3. Still, Boba Fett appears as a young boy in Attack of the Clones, and was originally also slated to appear in Revenge of the Sith. Though Lucas promised publicly that we’d see Fett again, if you’ve seen the movies, you know that didn’t happen. Early concept art for the third prequel includes the teenage Boba Fett, but he was ultimately cut in order to narrow down the scope of the film. If he had remained in the movie, he was intended to have joined with the Separatists under Count Dooku, and tracked down Mace Windu to avenge the death of his father.
4. A young Lando Calrissian was also considered to appear in prequels as an expansion of Lucas’s original vision that Lando had been alive during the Clone Wars. This idea was scrapped as the timelines ultimately didn’t really match up in a way that would allow this to make sense.
5. The same goes for the young Han Solo (now getting his own movie), who was almost to be glimpsed in Revenge of the Sith. Han was going to show up as an orphan living on Kashyyyk, being raised by Chewbacca. The cameo was eventually cut, leaving the relationship between Chewie and Han as one of friends instead of a father-son bond.
6. Another possible entry in the cavalcade of prequel cameos was Greedo, who picks a fight with the young Anakin in a deleted scene in The Phantom Menace. The scuffle occurs when Greedo accuses Anakin of cheating in the podrace. Greedo comes off worse in the fight, as his friends tease him by saying he might come to a “bad end” one day, which is probably the kindest way of describing becoming a meme.
7. Qui-Gon Jinn’s role in the prequels was also somewhat curtailed. The Jedi was originally supposed to play a much larger part in the films, returning as a Force Ghost to try to prevent Anakin’s eventual embrace of the Sith. An iteration of this idea still appears in The Clone Wars animated series, where Qui-Gon appears to Obi-Wan to speak about Anakin’s path.
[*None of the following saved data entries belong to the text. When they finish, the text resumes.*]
(* ===== verification/UdpRound.v ===== *)
(** * A datagram that is sent is received

    The header and the checksum that [udp_sendto_if_src] writes are the ones that [udp_input] reads. *)

From stdpp Require Import gmap.
From S2P Require Import Prelude Def Chksum Ip4Addr Route Chain Ip4Hdr Udp UdpOk UdpProps.

(** ** The checksum *)

(** A checksum of 0 is sent as 0xffff. *)
Definition nonzero_sum (c : Z) : Z := if c =? 0 then 0xffff else c.

Lemma sum_stored pre post : bytes pre -> bytes post -> Nat.even (length pre) = true ->
  ones_complement_sum (pre ++ le16_bytes (nonzero_sum (65535 - ones_complement_sum (pre ++ [0; 0] ++ post))) ++ post) = 65535.
Proof.
  intros Hpre Hpost Hev. apply sum_complement; [done|done|done|]. unfold nonzero_sum. destruct (Z.eqb_spec (65535 - ones_complement_sum (pre ++ [0; 0] ++ post)) 0); [right; lia|by left].
Qed.

(** ** The header *)

Lemma be16_get x l i : 0 <= x < 65536 -> l !! i = Some (x / 256 mod 256) -> l !! (i + 1)%nat = Some (x mod 256) -> get16 l i = x.
Proof.
  intros Hx H1 H2. unfold get16, get8. rewrite H1, H2. simpl. rewrite (Z.mod_small (x / 256)); [|split; [apply Z.div_pos; lia|apply Z.div_lt_upper_bound; lia]].
  pose proof (Z.div_mod x 256 ltac:(lia)). lia.
Qed.
Lemma get16_prefix l l' i : (i + 1 < length l)%nat -> get16 (l ++ l') i = get16 l i.
Proof. intros. unfold get16, get8. by rewrite !lookup_app_l by lia. Qed.
Lemma udp_hdr_fields s d len c l : 0 <= s < 65536 -> 0 <= d < 65536 ->
  get16 (udp_hdr_bytes s d len c ++ l) 0 = s /\ get16 (udp_hdr_bytes s d len c ++ l) 2 = d.
Proof. intros. split; apply be16_get; done. Qed.
Lemma bytes_be16 x : 0 <= x -> bytes (be16 x).
Proof. intros. repeat constructor; apply Z.mod_pos_bound; lia. Qed.
Lemma bytes_le16 x : bytes (le16_bytes x).
Proof. repeat constructor; apply Z.mod_pos_bound; lia. Qed.

Lemma pseudo_bytes src dst len : 0 <= len < 65536 -> bytes (pseudo_header src dst IP_PROTO_UDP len) /\
  length (pseudo_header src dst IP_PROTO_UDP len) = 12%nat.
Proof.
  intros Hl. split; [|done]. unfold pseudo_header. rewrite !bytes_app. split; [apply bytes_u32_bytes|]. split; [apply bytes_u32_bytes|].
  repeat constructor; try done; try (apply Z.mod_pos_bound; lia); [apply Z.div_pos; lia|apply Z.div_lt_upper_bound; lia].
Qed.

(** [put] puts a header in front of [data]. *)
Record puts (put : list Z -> list seg) (data : list Z) : Prop := {
  pu_data : forall h, chain_data (put h) = h ++ data;
  pu_ok : forall h, bytes h -> length h = 8%nat -> chain_ok (put h) }.

Section round.
  Context (b : udp_pcb) (put : list Z -> list seg) (data : list Z) (dst_ip dst_port src_ip netif : Z).
  Hypothesis Hput : puts put data.
  Hypothesis Hdata : bytes data.
  Hypothesis Hlen : Z.of_nat (length data) + UDP_HLEN <= 0xffff.
  Hypothesis Hports : 0 <= local_port b < 65536 /\ 0 <= dst_port < 65536.
  Hypothesis Haddrs : 0 <= src_ip < 2 ^ 32 /\ 0 <= dst_ip < 2 ^ 32.
Let len := Z.of_nat (length data) + UDP_HLEN.

Lemma udp_build_bytes : exists c, chain_data (d_segs (udp_build b put dst_ip dst_port src_ip netif)) = udp_hdr_bytes (local_port b) dst_port len c ++ data /\
  (c = 0 \/ c <> 0 /\ ones_complement_sum (pseudo_header src_ip dst_ip IP_PROTO_UDP len ++ udp_hdr_bytes (local_port b) dst_port len c ++ data) = 65535).
Proof.
  unfold udp_build. cbn [d_segs]. rewrite !(pu_data _ _ Hput).
  assert (Z.of_nat (length (udp_hdr_bytes 0 0 0 0 ++ data)) = len) as -> by (rewrite length_app; unfold len, UDP_HLEN; simpl; lia).
  eexists. split; [reflexivity|]. destruct (negb _); [|by left]. right.
  set (c0 := ip_chksum_pseudo _ _ _ _ _). fold (nonzero_sum c0). split.
  { unfold nonzero_sum. destruct (Z.eqb_spec c0 0); done. }
  assert (0 <= len < 65536) as Hl by (unfold len, UDP_HLEN in *; lia).
  assert (bytes (udp_hdr_bytes (local_port b) dst_port len 0)) as Hb.
  { unfold udp_hdr_bytes. rewrite !bytes_app. split_and!; [apply bytes_be16; lia|apply bytes_be16; lia|apply bytes_be16; lia|apply bytes_le16]. }
  assert (c0 = 65535 - ones_complement_sum (pseudo_header src_ip dst_ip IP_PROTO_UDP len ++ udp_hdr_bytes (local_port b) dst_port len 0 ++ data)) as ->.
  { unfold c0. destruct (chksum_pseudo_rfc793 (put (udp_hdr_bytes (local_port b) dst_port len 0)) src_ip dst_ip IP_PROTO_UDP len 0) as [-> _]; try done; try lia.
    - by apply (pu_ok _ _ Hput).
    - by rewrite (pu_data _ _ Hput). }
  destruct (pseudo_bytes src_ip dst_ip len Hl) as [HP HL].
  set (pre := pseudo_header src_ip dst_ip IP_PROTO_UDP len ++ be16 (local_port b) ++ be16 dst_port ++ be16 len).
  assert (forall x, pseudo_header src_ip dst_ip IP_PROTO_UDP len ++ udp_hdr_bytes (local_port b) dst_port len x ++ data = pre ++ le16_bytes x ++ data) as E.
  { intros x. unfold pre, udp_hdr_bytes. by rewrite <- !app_assoc. }
  rewrite !E. apply sum_stored; [|done|done]. unfold pre. rewrite !bytes_app. split_and!; [done|apply bytes_be16; lia|apply bytes_be16; lia|apply bytes_be16; lia].
Qed.

(** The same bytes in other pbufs. *)
Lemma received_good c q a d rest : q = Seg a d :: rest -> UDP_HLEN <= Z.of_nat (length d) -> chain_ok q ->
  chain_data q = chain_data (d_segs (udp_build b put dst_ip dst_port src_ip netif)) -> ctx_src c = src_ip -> ctx_dest c = dst_ip ->
  chksum_good c q d /\ get16 d 0 = local_port b /\ get16 d 2 = dst_port /\ drop 8 (chain_data q) = data.
Proof.
  intros -> Hd Hok Hbytes Hsrc Hdst. destruct udp_build_bytes as (x & Hx & Hsum). rewrite Hx in Hbytes.
  assert (forall i, (i + 1 < length d)%nat -> get16 d i = get16 (udp_hdr_bytes (local_port b) dst_port len x ++ data) i) as Hget.
  { intros i Hi. rewrite <- Hbytes. unfold chain_data. simpl. by rewrite get16_prefix. }
  unfold UDP_HLEN in Hd. destruct (udp_hdr_fields (local_port b) dst_port len x data) as [F1 F2]; [lia|lia|].
  split; [|split; [rewrite Hget by lia; done|split; [rewrite Hget by lia; done|by rewrite Hbytes]]].
  unfold chksum_good. rewrite Hsrc, Hdst. destruct Hsum as [->|[Hne Hs]].
  - left. by rewrite Hget by lia.
  - right. destruct (chksum_pseudo_rfc793 (Seg a d :: rest) src_ip dst_ip IP_PROTO_UDP len 0) as [H _]; try done; try lia.
    { unfold len, UDP_HLEN in *. lia. }
    assert (Z.of_nat (length (chain_data (Seg a d :: rest))) = len) as ->; [|rewrite H, Hbytes; lia].
    rewrite Hbytes, length_app. unfold len, UDP_HLEN. simpl. lia.
Qed.
End round.

Lemma puts_front a d rest : bytes d -> Z.of_nat (length d) + UDP_HLEN <= 0xffff -> chain_ok rest ->
  puts (fun h => put_hdr h (Seg a d :: rest)) (chain_data (Seg a d :: rest)).
Proof.
  intros Hd Hl Hok. split.
  - intros h. unfold chain_data. simpl. by rewrite <- app_assoc.
  - intros h Hh H8. constructor; [|done]. split; [by apply bytes_app|]. unfold seg_len, UDP_HLEN in *. simpl. rewrite length_app. lia.
Qed.
Lemma puts_new a p : chain_ok (segs p) -> puts (fun h => Seg a h :: (if app_len p =? 0 then [] else segs p)) (chain_data (segs p)).
Proof.
  intros Hok. unfold app_len. split.
  - intros h. unfold chain_data at 1. simpl. f_equal. destruct (Z.eqb_spec (Z.of_nat (length (chain_data (segs p)))) 0); [|done].
    symmetry. simpl. apply nil_length_inv. lia.
  - intros h Hh H8. constructor; [split; [done|unfold seg_len; simpl; lia]|]. destruct (_ =? 0); [constructor|done].
Qed.

Section theorem.
  Context {N : Type} `{!UdpNet N}.
  Implicit Type u : udp N.

(** The datagram reaches an application: [w] takes it from [c], in the pbufs [q]. *)
Definition arrives (sport dport : Z) (payload : list Z) (g : datagram_out) : Prop :=
  forall (w : udp N) c q x d rest, udp_ok w -> q = Seg x d :: rest -> UDP_HLEN <= Z.of_nat (length d) -> chain_ok q ->
    chain_data q = chain_data (d_segs g) -> ctx_src c = d_src g -> ctx_dest c = d_dst g ->
    let bc := ip4_addr_isbroadcast (ctx_dest c) (ctx_netif c) in
    ~ nobody c sport dport bc w -> (forall y r, chosen c sport dport bc (pcbs w) (udp_pcbs w) y r -> recv r = true) ->
    exists y r w', udp_input c q w = Ret (Delivered y r (d_src g) sport, w') /\ chain_data r = payload /\
      exists s, chosen c sport dport bc (pcbs w) (udp_pcbs w) y s.

Lemma build_arrives b put data dst_ip dst_port src_ip netif : puts put data -> bytes data -> Z.of_nat (length data) + UDP_HLEN <= 0xffff ->
  0 <= local_port b < 65536 -> 0 <= dst_port < 65536 -> 0 <= src_ip < 2 ^ 32 -> 0 <= dst_ip < 2 ^ 32 ->
  arrives (local_port b) dst_port data (udp_build b put dst_ip dst_port src_ip netif).
Proof.
  intros Hput Hdata Hlen Hp1 Hp2 Hsrc Hdst w c q x d rest Hok -> Hd Hch Hbytes Hcs Hcd bc Hsome Hrecv.
  destruct (received_good b put data dst_ip dst_port src_ip netif Hput Hdata Hlen (conj Hp1 Hp2) (conj Hsrc Hdst) c _ x d rest eq_refl Hd Hch Hbytes Hcs Hcd)
    as (Hgood & F1 & F2 & F3).
  destruct (udp_input_ok c x d rest w Hok Hd) as (v & w' & Hrun & _ & _ & _ & _ & Hv). unfold verdict_right in Hv. rewrite F1, F2 in Hv.
  destruct v as [y r addr port| |].
  - destruct Hv as (-> & -> & Hr & _ & s & Hs & _). exists y, r, w'. rewrite <- Hcs. split; [done|]. split; [congruence|by exists s].
  - destruct Hv as [Hv|[(y & s & Hs & Hv)|[Hv _]]]; [done| |done]. by rewrite (Hrecv y s Hs) in Hv.
  - by destruct Hv as (_ & Hv & _).
Qed.

(** (round trip) [udp_sendto_if_src] on a bound control block either has no memory for a header, or hands one datagram to IP; whoever
    receives the bytes of it under the same addresses, in whatever pbufs, passes the checksum, and the application there gets exactly
    the data, with the address and the port of the sender. *)
Theorem udp_send_receive a b p dst_ip dst_port netif src_ip u : udp_ok u -> pcbs u !! a = Some b -> 0 < local_port b < 65536 ->
  segs p <> [] -> chain_ok (segs p) -> app_len p + UDP_HLEN <= 0xffff -> 0 <= dst_port < 65536 -> 0 <= src_ip < 2 ^ 32 -> 0 <= dst_ip < 2 ^ 32 ->
  exists err u', udp_sendto_if_src a p dst_ip dst_port netif src_ip u = Ret (err, u') /\
    ((err = ERR_MEM /\ headroom p < UDP_HLEN /\ (udp_hdr_alloc (unet u)).1 = None) \/
     exists g n n', udp_ip_output n g = (err, n') /\ d_src g = src_ip /\ d_dst g = dst_ip /\ d_netif g = netif /\
       arrives (local_port b) dst_port (chain_data (segs p)) g).
Proof.
  intros Hok Hb Hport Hne Hch Hlen Hdp Hs Hd. unfold udp_sendto_if_src. rewrite Hb. cbn [deref mbind outcome_bind].
  rewrite (proj2 (Z.eqb_neq (local_port b) 0)) by lia. cbn [mbind outcome_bind]. rewrite bool_decide_false by tauto.
  rewrite Hb. cbn [deref mbind outcome_bind]. assert (0 <= app_len p) by (unfold app_len; lia).
  rewrite (u16_small (app_len p + UDP_HLEN)), (proj2 (Z.ltb_ge _ (app_len p))) by (unfold UDP_HLEN in *; lia).
  pose proof (chain_bytes _ Hch) as Hbytes. destruct (Z.leb_spec UDP_HLEN (headroom p)) as [Hh|Hh].
  - destruct (udp_ip_output _ _) as [err n] eqn:E. eexists _, _. split; [reflexivity|]. right. eexists _, _, _. split; [exact E|].
    split; [done|]. split; [done|]. split; [done|]. unfold app_len in Hlen. destruct (segs p) as [|[x d] rest]; [done|].
    apply Forall_cons in Hch as [[Hd1 Hd2] Hch]. simpl in Hd1. unfold chain_data in Hlen. simpl in Hlen. rewrite length_app in Hlen.
    apply build_arrives; try done; [apply puts_front; try done; lia| |lia]. unfold chain_data. simpl. rewrite length_app. lia.
  - destruct (udp_hdr_alloc (unet u)) as [[x|] n]; [|by eexists _, _; split; [reflexivity|]; left].
    destruct (udp_ip_output _ _) as [err n'] eqn:E. eexists _, _. split; [reflexivity|]. right. eexists _, _, _. split; [exact E|].
    split; [done|]. split; [done|]. split; [done|]. apply build_arrives; try done; [by apply puts_new|lia].
Qed.
End theorem.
Qui-Gon was also notably closer in age to Obi-Wan in the original plans for The Phantom Menace, with Anakin a teenager instead of a child.
8. Of course, there’s no mentioning the Star Wars prequels without mentioning Jar Jar Binks. Despite being such an outsize personality on his own, Jar Jar was at one point meant to have a sidekick as well, in the form of a doglike creature called a blarth. Though the creature obviously didn’t make it into the series, The Wildlife of Star Wars: A Field Guide still has a record of it, describing it as having a “constant desire for attention.”
9. Jar Jar was also meant to be even more comical (if you can believe it). His bones were to be made of elastic, which would alter his body shape in different levels of gravity and under different levels of pressure to maximize his potential for expression. Luckily, his final design wasn’t quite so extreme.
10. On the other end of the tragicomedy spectrum, the Gungans almost met with a much darker fate. Instead of winning their battle in The Phantom Menace, early storyboards had the entire underwater city wiped out before Obi-Wan and Qui-Gon could ever seek the Gungans’ help. Unsurprisingly, genocide was judged to be too dark for the movie, and the story was adjusted accordingly.
11. All that said, the coolest scrapped idea by far is that Darth Maul could have been a female character. Lucas had apparently considered the idea, with a photo of actress Maggie Cheung hung on the casting wall for inspiration. In the Mood for Sith, anyone?